Exercise details ▸ The lines to reproduce run from the first one below to the line containing "Definition fin (got", both included. Reproduce them exactly and nothing else.

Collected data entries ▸

******************************

Let start i := part_start sz num_nodes i.
Let stop i := Z.max (start i) (part_end sz num_nodes i).

Context (Hterminals : forall j, 0 <= j < num_nodes -> terminals (all j) = k).
Context (Hfits : forall j x, 0 <= j < num_nodes -> x ∈ all j -> size_ok (snd x) /\ within (start j) (stop j) (snd x)).

Definition done_pack : RcDataPack T :=
  {| dp_cmd := AcDataAccumulatePartialDone; dp_size := 0; dp_id := aid; dp_param0 := 0; dp_param12 := 0; dp_body := Dense [] |}.

(** [got j] is what node [j] has taken; a node has finished when it took the last message
    of every user; the master has counted it when its report has arrived. *)
Definition fin (got : Z -> list msg) (j : Z) : bool := terminals (got j) =? k.
Definition counted (got : Z -> list msg) (l : list (Z * Z * RcDataPack T)) (j : Z) : Z := (if fin got j then 1 else 0) - dones j l.
Definition total_done (got : Z -> list msg) (l : list (Z * Z * RcDataPack T)) : Z := zsum (counted got l) (seqZ 0 num_nodes).

(** The count, the waiting threads and the messages since the last reset of node [j]'s
    table, when [c] nodes were counted. *)
Definition cnt (c j : Z) : Z := if (j =? 0) && (c <? num_nodes) then c else 0.
Definition wait (c : Z) (got : Z -> list msg) (j : Z) : list SyncThreadNode :=
  if (j =? 0) && (c <? num_nodes) then flat_map (waiter 0) (got 0) else [].
Definition cur (got : Z -> list msg) (j : Z) : list msg := if fin got j then [] else got j.

Definition table_ok (c : Z) (got : Z -> list msg) (j : Z) (m : ac_manager T) : Prop := exists node,
  FindOrCreateDataSyncNode cache_get num_nodes j m aid = Ret node /\
  owner_node num_nodes j k sz arr (cnt c j) (cur got j) node /\ waitlist node = wait c got j.
Definition tables_ok (c : Z) (got : Z -> list msg) (ms : list (ac_manager T)) : Prop :=
  zlen ms = num_nodes /\ forall j, 0 <= j < num_nodes -> exists m, ms.[j] = Some m /\ table_ok c got j m.

Definition user_ok (u : ac_user T) : Prop :=
  0 <= u_node u < num_nodes /\ (forall j, ends (msgs_to j (u_todo u))) /\
  forall d p, (d, p) ∈ u_todo u -> 0 <= d < num_nodes /\ dp_id p = aid /\ thread_of p = dp_param12 p /\
    (d <> u_node u -> for_listener aid p).

(** [held j]: messages for node [j] that were taken off and not yet added. *)
Record round_inv (held got : Z -> list msg) (w : ac_world T) : Prop := {
  ri_tables : tables_ok (total_done got (transit w)) got (managers w);
  ri_messages : forall j, 0 <= j < num_nodes -> got j ++ held j ++ pending j w ≡ₚ all j;
  ri_transit : forall i j p, (i, j, p) ∈ transit w ->
    0 <= i < num_nodes /\ 0 <= j < num_nodes /\ i <> j /\ (for_listener aid p \/ j = 0 /\ p = done_pack);
  ri_follow : follow (transit w) (users w);
  ri_users : forall u, u ∈ users w -> user_ok u;
  ri_dones : forall j, 0 <= j < num_nodes -> dones j (transit w) <= if fin got j && negb (j =? 0) then 1 else 0;
  ri_arrays : forall j, 0 <= j < num_nodes -> fin got j = true ->
    forall x, start j <= x < stop j -> arrays w arr x = total (snd <$> got j) x;
  ri_woken : woken w = if total_done got (transit w) <? num_nodes then [] else flat_map (waiter 0) (got 0);
}.

Definition none : Z -> list msg := fun _ => [].
Definition hold (j : Z) (x : msg) : Z -> list msg := fun i => if i =? j then [x] else [].
Definition taken (got : Z -> list msg) (j : Z) (x : msg) : Z -> list msg := fun i => if i =? j then got j ++ [x] else got i.

(** ** Counting *)

Lemma counted_range got w j : round_inv none got w \/ (forall i, 0 <= i < num_nodes ->
    dones i (transit w) <= if fin got i && negb (i =? 0) then 1 else 0) -> 0 <= j < num_nodes ->
  0 <= counted got (transit w) j <= 1.
Proof.
  intros Hd Hj. assert (dones j (transit w) <= if fin got j && negb (j =? 0) then 1 else 0) as Hd'
    by (destruct Hd as [Hd|Hd]; [by apply (ri_dones _ _ _ Hd)|by apply Hd]).
  pose proof (dones_nonneg j (transit w)). unfold counted. destruct (fin got j), (j =? 0); cbn in *; lia.
Qed.

Lemma total_done_range got l : (forall j, 0 <= j < num_nodes -> 0 <= counted got l j <= 1) -> 0 <= total_done got l <= num_nodes.
Proof.
  intros Hc. unfold total_done. assert (forall js, (forall j, j ∈ js -> 0 <= j < num_nodes) -> 0 <= zsum (counted got l) js <= zlen js) as Hs.
  { induction js as [|j js IH]; intros Hj; [done|]. rewrite zsum_cons, zlen_cons. pose proof (Hc j (Hj j ltac:(left))).
    assert (0 <= zsum (counted got l) js <= zlen js); [|lia]. apply IH. intros i Hi. apply Hj. by right. }
  specialize (Hs (seqZ 0 num_nodes)). assert (zlen (seqZ 0 num_nodes) = num_nodes) as Hz by (unfold zlen; rewrite length_seqZ; lia).
  rewrite Hz in Hs. apply Hs. intros j Hj%elem_of_seqZ. lia.
Qed.

Lemma total_done_all got l : (forall j, 0 <= j < num_nodes -> 0 <= counted got l j <= 1) -> num_nodes <= total_done got l ->
  forall j, 0 <= j < num_nodes -> counted got l j = 1.
Proof.
  intros Hc Ht j Hj. apply (zsum_full (counted got l) (seqZ 0 num_nodes)).
  - intros i Hi%elem_of_seqZ. apply Hc. lia.
  - unfold zlen. rewrite length_seqZ. unfold total_done in Ht. lia.
  - apply elem_of_seqZ. lia.
Qed.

******************************

Your response ▸
Let start i := part_start sz num_nodes i.
Let stop i := Z.max (start i) (part_end sz num_nodes i).

Context (Hterminals : forall j, 0 <= j < num_nodes -> terminals (all j) = k).
Context (Hfits : forall j x, 0 <= j < num_nodes -> x ∈ all j -> size_ok (snd x) /\ within (start j) (stop j) (snd x)).

Definition done_pack : RcDataPack T :=
  {| dp_cmd := AcDataAccumulatePartialDone; dp_size := 0; dp_id := aid; dp_param0 := 0; dp_param12 := 0; dp_body := Dense [] |}.

(** [got j] is what node [j] has taken; a node has finished when it took the last message
    of every user; the master has counted it when its report has arrived. *)
Definition fin (got : Z -> list msg) (j : Z) : bool := terminals (got j) =? k.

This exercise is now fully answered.